I'm new here, so forgive me if this question is not well-posed/duplicates an earlier question - although I've searched for similar questions without success.
I'm trying to present a plot of connections between elements (correlations between student performance on a set of test questions, actually). It's something like (with options omitted):
test = {{1 -> 5, 1}, {4 -> 3, 3.6}, {6 -> 8, 1}, {2 -> 4, 2}, {2 -> 5,
2.5}, {5 -> 4, 0.9}, {7 -> 8, 2}, {3 -> 8, 1}, {8 -> 2, 1}};
GraphPlot[test, Method -> "CircularEmbedding", VertexLabeling -> True,
EdgeLabeling -> False]
where the {1,2,3,...} are the labels for my questions.
I want to order the vertices in ascending order (1,2,3,...), i.e. I want vertices with consecutive labels to be adjacent on the circle, like a clock - i.e. as in the image below, which I had to construct by making the connections more or less consecutive:
test2 = {{1 -> 2, 1}, {3 -> 4, 3.6}, {5 -> 6, 1}, {7 -> 8,
2}, {2 -> 5, 2.5}, {5 -> 4, 0.9}, {7 -> 3, 2}, {3 -> 8,
1}, {8 -> 2, 1}};
GraphPlot[test2, Method -> "CircularEmbedding", VertexLabeling -> True, EdgeLabeling -> False]
Mathematica has its own ideas! It insists on ordering the vertices by the order in which it encounters them in the list of connections, (i.e. 1,5,4,3,...) in the above example. Sorting the list of connections doesn't fix this problem. This issue doesn't seem to be well documented.

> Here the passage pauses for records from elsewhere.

(* ===== verification/Logging.v ===== *)
(** * Logging (src/src/logging.rs, and the loggers of src/src/server/)

    The library's own events, and the loggers a worker has registered with timely:
    the server inserts them at the start, takes them out while it builds a dataflow
    that is not to be logged, and replaces them when it shuts down.  The registry is
    timely's, used through an interface. *)
From Stdlib Require Import ZArith NArith.
From stdpp Require Import base strings gmap fin_maps.
From S2P Require Import Prelude.

(** ** Events *)

Record JoinTuplesEvent := mkJoinTuples { jt_cardinality : Z }.
Inductive DeclarativeEvent := JoinTuples (e : JoinTuplesEvent).
Definition DeclarativeEvent_from (e : JoinTuplesEvent) : DeclarativeEvent := JoinTuples e.

(** The types of events a logger may be for. *)
Inductive LoggedEvent := LTimely | LDifferential | LDeclarative.
#[export] Instance LoggedEvent_eq_dec : EqDecision LoggedEvent.
Proof. solve_decision. Defined.

(** What a logger does with a batch: it publishes it to an event link, or drops it. *)
Inductive LogAction (Link : Type) := PublishBatch (link : Link) | Ignore.
Arguments PublishBatch {_} link.
Arguments Ignore {_}.

(** [timely::logging::Registry]: loggers by name, of any type of event. *)
Class LogRegistry (Registry Logger : Type) := {
  get_logger : Registry → string → option (LoggedEvent * Logger);
  insert_logger : Registry → string → LoggedEvent * Logger → Registry;
  remove_logger : Registry → string → Registry;
  get_insert_logger : ∀ r name l name',
    get_logger (insert_logger r name l) name' = if decide (name = name') then Some l else get_logger r name';
  get_remove_logger : ∀ r name name',
    get_logger (remove_logger r name) name' = if decide (name = name') then None else get_logger r name'
}.

#[refine] Instance registry_model Logger : LogRegistry (gmap string (LoggedEvent * Logger)) Logger := {|
  get_logger r name := r !! name;
  insert_logger r name l := <[name := l]> r;
  remove_logger r name := delete name r
|}.
Proof. - intros. apply lookup_insert. - intros. apply lookup_delete. Defined.

Section loggers.
Context {Registry Link : Type} `{LR : !LogRegistry Registry (LogAction Link)}.
Abbreviation Logger := (LoggedEvent * LogAction Link)%type (only parsing).

(** [Server::enable_logging]. *)
Definition Server_enable_logging (timely_events differential_events : option Link) (register : Registry)
    : outcome Registry :=
  let! timely := expect "called `Option::unwrap()` on a `None` value" timely_events in
  let register := insert_logger register "timely" (LTimely, PublishBatch timely) in
  let! differential := expect "called `Option::unwrap()` on a `None` value" differential_events in
  Ret (insert_logger register "differential/arrange" (LDifferential, PublishBatch differential)).

(** [Server::shutdown_logging]. *)
Definition Server_shutdown_logging (register : Registry) : Registry :=
  let register := insert_logger register "timely" (LTimely, Ignore) in
  let register := insert_logger register "differential/arrange" (LDifferential, Ignore) in
  insert_logger register "declarative" (LDeclarative, Ignore).

(** [worker.log_register().remove(name)]. *)
Definition take_logger (register : Registry) (name : string) : option Logger * Registry :=
  (get_logger register name, remove_logger register name).

(** [logger.downcast::<Logger<E>>()], and [insert_logger]. *)
Definition restore_logger (register : Registry) (name : string) (event : LoggedEvent) (logger : option Logger)
    : Registry :=
  match logger with
  | Some (event', action) =>
      if decide (event' = event) then insert_logger register name (event, action) else register
  | None => register
  end.

(** A dataflow built by the handler of [Request::Interest]. *)
Definition without_loggers {A} (disable_logging : bool) (build : Registry → outcome (A * Registry))
    (register : Registry) : outcome (A * Registry) :=
  if disable_logging then
    let '(timely_logger, register) := take_logger register "timely" in
    let '(differential_logger, register) := take_logger register "differential/arrange" in
    let! '(result, register) := build register in
    let register := restore_logger register "timely" LTimely timely_logger in
    let register := restore_logger register "differential/arrange" LDifferential differential_logger in
    Ret (result, register)
  else build register.

(** [DeclarativeLogging::source] inserts its own logger. *)
Definition declarative_logger (link : Link) (register : Registry) : Registry :=
  insert_logger register "declarative" (LDeclarative, PublishBatch link).

(** ** Who is registered *)

Definition same_loggers (r r' : Registry) : Prop := ∀ name, get_logger r name = get_logger r' name.

(** A name's logger is for its type of event. *)
Definition typed_for (r : Registry) (name : string) (event : LoggedEvent) : Prop :=
  ∀ l, get_logger r name = Some l → l.1 = event.

Lemma get_restore_logger r name event logger name' :
  get_logger (restore_logger r name event logger) name' =
  if decide (name = name') then
    match logger with Some l => if decide (l.1 = event) then Some l else get_logger r name' | None => get_logger r name' end
  else get_logger r name'.
Proof.
  destruct logger as [[e a]|]; simpl; [|by case_decide]. case_decide as He; [subst|by repeat case_decide].
  rewrite get_insert_logger. by repeat case_decide.
Qed.

(** (the dataflow is not logged, and what comes after it is).  A dataflow is built
    without the two loggers; afterwards every name has the logger it had, provided
    building the dataflow left the registry alone. *)
Lemma without_loggers_spec {A} (build : Registry → outcome (A * Registry)) r a r' :
  typed_for r "timely" LTimely → typed_for r "differential/arrange" LDifferential →
  (∀ r0 a0 r1, build r0 = Ret (a0, r1) → same_loggers r0 r1) →
  without_loggers true build r = Ret (a, r') →
  same_loggers r r' ∧ ∃ during after, build during = Ret (a, after) ∧
    get_logger during "timely" = None ∧ get_logger during "differential/arrange" = None.
Proof.
  intros Ht Hd Hbuild Hw. apply obind_Ret in Hw as ([a1 after] & Hb & Hw). injection Hw as -> <-. split.
  - intros name. rewrite !get_restore_logger. pose proof (Hbuild _ _ _ Hb name) as Hn.
    rewrite !get_remove_logger in Hn. rewrite !get_remove_logger.
    destruct (decide ("differential/arrange" = name)) as [<-|]; simpl in *.
    + destruct (get_logger r "differential/arrange") as [l|] eqn:Hl; [|done]. by rewrite decide_True by auto.
    + destruct (decide ("timely" = name)) as [<-|]; simpl in *; [|done].
      destruct (get_logger r "timely") as [l|] eqn:Hl; [|done]. by rewrite decide_True by auto.
  - eexists _, after. split; [exact Hb|]. rewrite !get_remove_logger. by split.
Qed.

(** What a worker does to its loggers. *)
Inductive worker_logs : Registry → Prop :=
| logs_new r : (∀ name e link, get_logger r name ≠ Some (e, PublishBatch link)) → worker_logs r
| logs_enabled t d r r' : worker_logs r → Server_enable_logging t d r = Ret r' → worker_logs r'
| logs_declarative link r : worker_logs r → worker_logs (declarative_logger link r)
| logs_interest {A} b (build : Registry → outcome (A * Registry)) r a r' :
    worker_logs r → (∀ r0 a0 r1, build r0 = Ret (a0, r1) → same_loggers r0 r1) →
    without_loggers b build r = Ret (a, r') → worker_logs r'.

Definition log_names : list string := ["timely"; "differential/arrange"; "declarative"].

Lemma worker_logs_names r :
  worker_logs r → ∀ name e link, get_logger r name = Some (e, PublishBatch link) → name ∈ log_names.
Proof.
  induction 1 as [r Hr|t d r r' _ IH He|link r _ IH|A b build r a r' _ IH Hb Hw]; intros name e l.
  - intros Hl. by apply Hr in Hl.
  - apply obind_Ret in He as (t' & _ & (d' & _ & [= <-])%obind_Ret). rewrite !get_insert_logger.
    repeat case_decide; subst; [set_solver..|]. apply IH.
  - unfold declarative_logger. rewrite get_insert_logger. case_decide; subst; [set_solver|]. apply IH.
  - destruct b; [|rewrite <- (Hb _ _ _ Hw); apply IH].
    apply obind_Ret in Hw as ([a1 after] & Hd & Hw). injection Hw as -> <-. rewrite !get_restore_logger.
    assert (∀ name e l, get_logger after name = Some (e, PublishBatch l) → name ∈ log_names) as Hafter.
    { intros n e0 l0. rewrite <- (Hb _ _ _ Hd), !get_remove_logger. repeat case_decide; try done. apply IH. }
    repeat case_decide; subst; try (intros; set_solver); apply Hafter.
Qed.

(** (nothing is published after the shutdown).  Whatever the worker did before, the
    event links are in no logger once logging is shut down, so that the dataflows that
    replay them can end. *)
Lemma shutdown_silences r :
  worker_logs r → ∀ name e link, get_logger (Server_shutdown_logging r) name ≠ Some (e, PublishBatch link).
Proof.
  intros Hr name e link. unfold Server_shutdown_logging. rewrite !get_insert_logger.
  repeat case_decide; try done. intros Hl%(worker_logs_names r Hr). set_solver.
Qed.
End loggers.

Any suggestions for a workaround?
Thanks in advance!
Answer
One way would be to define VertexCoordinateRules.
First, we extract a sorted list of all your vertices:
myVertices = Sort[Union[Flatten[{test[[All, 1, 1]], test[[All, 1, 2]]}]]];
Then, we use CircularEmbedding from the Combinatorica package to construct a list of equally spaced points on a circle that we'll use for the VertexCoordinateRules:
<< Combinatorica`
coords = Table[myVertices[[i]] ->
Partition[Flatten[CircularEmbedding[Length[myVertices]]], 2][[i]], {i,
Length[myVertices]}]
And the plot:
GraphPlot[test, VertexLabeling -> True,
EdgeLabeling -> False, VertexCoordinateRules -> coords]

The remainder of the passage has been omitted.